Single stage bi-substrate transglycosylation reaction for the synthesis of ascorbic acid 2 glucoside using immobilized α-glucosidase

Abstract

Alpha glucosidases are multifunctional glycoside hydrolases with hydrolysis and transglycosylation ability. It can be utilized for the glycosidic bond synthesis or glycosylation of Ascorbic acid/Vitamin C to its stable analogue, Ascorbic acid 2 glucoside (AA2G), a compound with wide applications in cosmetics and pharma. The application of α-glucosidases for industrial scale transglycosylation is limited due to the low transglycosylation yield of free enzymes. Enzyme immobilization techniques could enable the development of efficient, reusable catalysts. Only a few glycoside hydrolases have been studied in immobilized form for transglycosylation reactions, and α-glucosidases are probably the least explored in this form. Transglycosylation activity of immobilized α-glucosidase from Aspergillus carbonarius BTCF 5 was studied for AA2G synthesis, where different immobilization techniques like calcium alginate encapsulation, adsorption on chitosan beads, covalent cross-linking on magnetic nanoparticles, and cross-linked enzyme aggregates (CLEA) were employed for the immobilization.

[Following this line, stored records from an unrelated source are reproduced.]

(** C10, amended.  An event without a timestamp field is batched as an
    event with timestamp 0.  Its key is 0, and the frames of a log are those
    of the same log with the missing timestamps written out as 0.  In the
    order of the frames it comes after every event with a negative timestamp
    and before every event with a positive one, and the events with key 0
    keep their input order.  It is in the frame whose first event lies at
    most a window before 0 and not after 0.  When no timestamp is negative
    it is in the first frame, whose anchor is then 0 and which holds the
    events up to the window.  A log that consists only of events without a
    timestamp gives one frame, the log itself in its input order. *)
Theorem missing_timestamp_is_zero :
  (∀ e : event, ev_timestamp e = None → timestamp e = 0) ∧
  (∀ e : event,
     ev_timestamp e = None → ev_timestamp (with_timestamp_0 e) = Some 0) ∧
  (∀ events : list event,
     group_events_by_time (with_timestamp_0 <$> events)
     = fmap (M:=list) with_timestamp_0 <$> group_events_by_time events) ∧
  (∀ (events pre post : list event) (e : event),
     ev_timestamp e = None →
     concat (group_events_by_time events) = pre ++ e :: post →
     Forall (λ x, timestamp x ≤ 0) pre ∧
     Forall (λ x, 0 ≤ timestamp x) post) ∧
  (∀ events : list event,
     List.filter (λ x, timestamp x =? 0) (concat (group_events_by_time events))
     = List.filter (λ x, timestamp x =? 0) events) ∧
  (∀ (events f : list event) (e a : event),
     ev_timestamp e = None → e ∈ events →
     f ∈ group_events_by_time events → head f = Some a →
     (e ∈ f ↔ timestamp a ≤ 0 ≤ timestamp a + TIME_WINDOW_NS)) ∧
  (∀ (events : list event) (e : event),
     ev_timestamp e = None → e ∈ events →
     Forall (λ x, 0 ≤ timestamp x) events →
     ∃ f rest a,
       group_events_by_time events = f :: rest ∧
       head f = Some a ∧ timestamp a = 0 ∧ e ∈ f ∧
       ∀ x, x ∈ events → (x ∈ f ↔ timestamp x ≤ TIME_WINDOW_NS)) ∧
  (∀ events : list event,
     events ≠ [] →
     Forall (λ e, ev_timestamp e = None) events →
     group_events_by_time events = [events]).
Proof.
  assert (∀ e : event, ev_timestamp e = None → timestamp e = 0) as Hkey.
  { intros e He. unfold timestamp. by rewrite He. }
  assert (∀ (events f : list event) (x a : event),
    f ∈ group_events_by_time events → head f = Some a → x ∈ f →
    0 ≤ timestamp x - timestamp a ≤ TIME_WINDOW_NS) as Hin.
  { intros events f x a Hf Ha Hx.
    pose proof (group_events_by_time_with_within _ TIME_WINDOW_NS_nonneg
                  events) as Hw.
    rewrite Forall_forall in Hw.
    destruct (Hw f Hf) as (a' & rest & -> & Hall). injection Ha as ->.
    rewrite Forall_forall in Hall. by apply Hall. }
  split_and!.
  - done.
  - intros e He. unfold with_timestamp_0, timestamp. simpl. by rewrite He.
  - intros events. unfold group_events_by_time.
    apply group_events_by_time_with_map, timestamp_with_timestamp_0.
  - intros events pre post e He Hc. unfold group_events_by_time in Hc.
    rewrite (group_events_by_time_with_concat _ TIME_WINDOW_NS_nonneg) in Hc.
    pose proof (sort_by_timestamp_sorted events) as Hs. rewrite Hc in Hs.
    pose proof (Hkey e He) as H0. split.
    + apply Forall_forall. intros x Hx.
      pose proof (StronglySorted_app_1_elem_of _ _ _ x e Hs Hx) as Hle.
      unfold ts_le in Hle. rewrite H0 in Hle. apply Hle. by left.
    + apply StronglySorted_app_1_r, StronglySorted_inv in Hs as [_ Hs].
      eapply Forall_impl; [exact Hs|]. intros x Hx.
      unfold ts_le in Hx. by rewrite H0 in Hx.
  - intros events. unfold group_events_by_time.
    rewrite (group_events_by_time_with_concat _ TIME_WINDOW_NS_nonneg).
    apply sort_by_timestamp_stable.
  - intros events f e a He Hev Hf Ha. pose proof (Hkey e He) as H0. split.
    + intros Hef. pose proof (Hin events f e a Hf Ha Hef). lia.
    + intros Hts.
      apply (group_events_by_time_with_complete _ TIME_WINDOW_NS_nonneg
               events f a e); [done..|lia].
  - intros events e He Hev Hnn. pose proof (Hkey e He) as H0.
    rewrite Forall_forall in Hnn.
    destruct (sort_by_timestamp events) as [|s0 srest] eqn:Hs.
    { apply sort_by_timestamp_elem in Hev. rewrite Hs in Hev.
      by apply elem_of_nil in Hev. }
    destruct (group_events_by_time_first_frame events s0 srest Hs)
      as (f & rest & Hg & Hhd).
    assert (f ∈ group_events_by_time events) as Hf.
    { rewrite Hg. by left. }
    assert (timestamp s0 = 0) as Hs0.
    { assert (s0 ∈ events) as Hin0.
      { apply sort_by_timestamp_elem. rewrite Hs. by left. }
      pose proof (Hnn s0 Hin0).
      pose proof (sort_by_timestamp_sorted events) as Hso. rewrite Hs in Hso.
      apply StronglySorted_inv in Hso as [_ Hso].
      apply sort_by_timestamp_elem in Hev. rewrite Hs in Hev.
      apply elem_of_cons in Hev as [->|Hev]; [done|].
      rewrite Forall_forall in Hso. specialize (Hso e Hev).
      unfold ts_le in Hso. lia. }
    exists f, rest, s0. split_and!; [done..| |].
    + apply (group_events_by_time_with_complete _ TIME_WINDOW_NS_nonneg
               events f s0 e); [done..|].
      pose proof TIME_WINDOW_NS_nonneg. lia.
    + intros x Hx. split.
      * intros Hxf. pose proof (Hin events f x s0 Hf Hhd Hxf). lia.
      * intros Hle.
        apply (group_events_by_time_with_complete _ TIME_WINDOW_NS_nonneg
                 events f s0 x); [done..|].
        pose proof (Hnn x Hx). simpl in *. lia.
  - intros events Hne Hall.
    assert (Forall (λ e, timestamp e = 0) events) as Hz.
    { eapply Forall_impl; [exact Hall|]. intros e He. by apply Hkey. }
    assert (StronglySorted ts_le events) as Hs.
    { clear Hne Hall. induction Hz as [|x r Hx Hr IH]; constructor; [done|].
      eapply Forall_impl; [exact Hr|]. intros y Hy.
      unfold ts_le. simpl in *. lia. }
    destruct events as [|e0 rest]; [done|].
    unfold group_events_by_time.
    rewrite (group_events_by_time_with_frames _ _ e0 rest).
    + apply Forall_cons in Hz as [H0 Hz].
      rewrite frames_from_single; [done|].
      eapply Forall_impl; [exact Hz|]. intros y Hy. simpl in *.
      unfold TIME_WINDOW_NS. lia.
    + apply TIME_WINDOW_NS_nonneg.
    + by apply sort_by_timestamp_id.
Qed.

The immobilization yield of calcium alginate encapsulated enzyme, enzyme immobilized on Fe-MNP support, enzyme immobilized on chitosan beads and as CLEA were 107%, 99%, 46% and 486%, respectively. CLEA was identified as the best immobilization technique for this bi-substrate reaction due to the high immobilization yield and activity retention (30% activity retained after 5 consecutive cycles). Enzyme immobilization increased the transglycosylation activity by 38%, yielding 118 mM AA2G against 72 mM by the free enzyme. This indicates the potential of immobilized α-glucosidase as a catalyst for synthesizing AA2G at an industrial scale.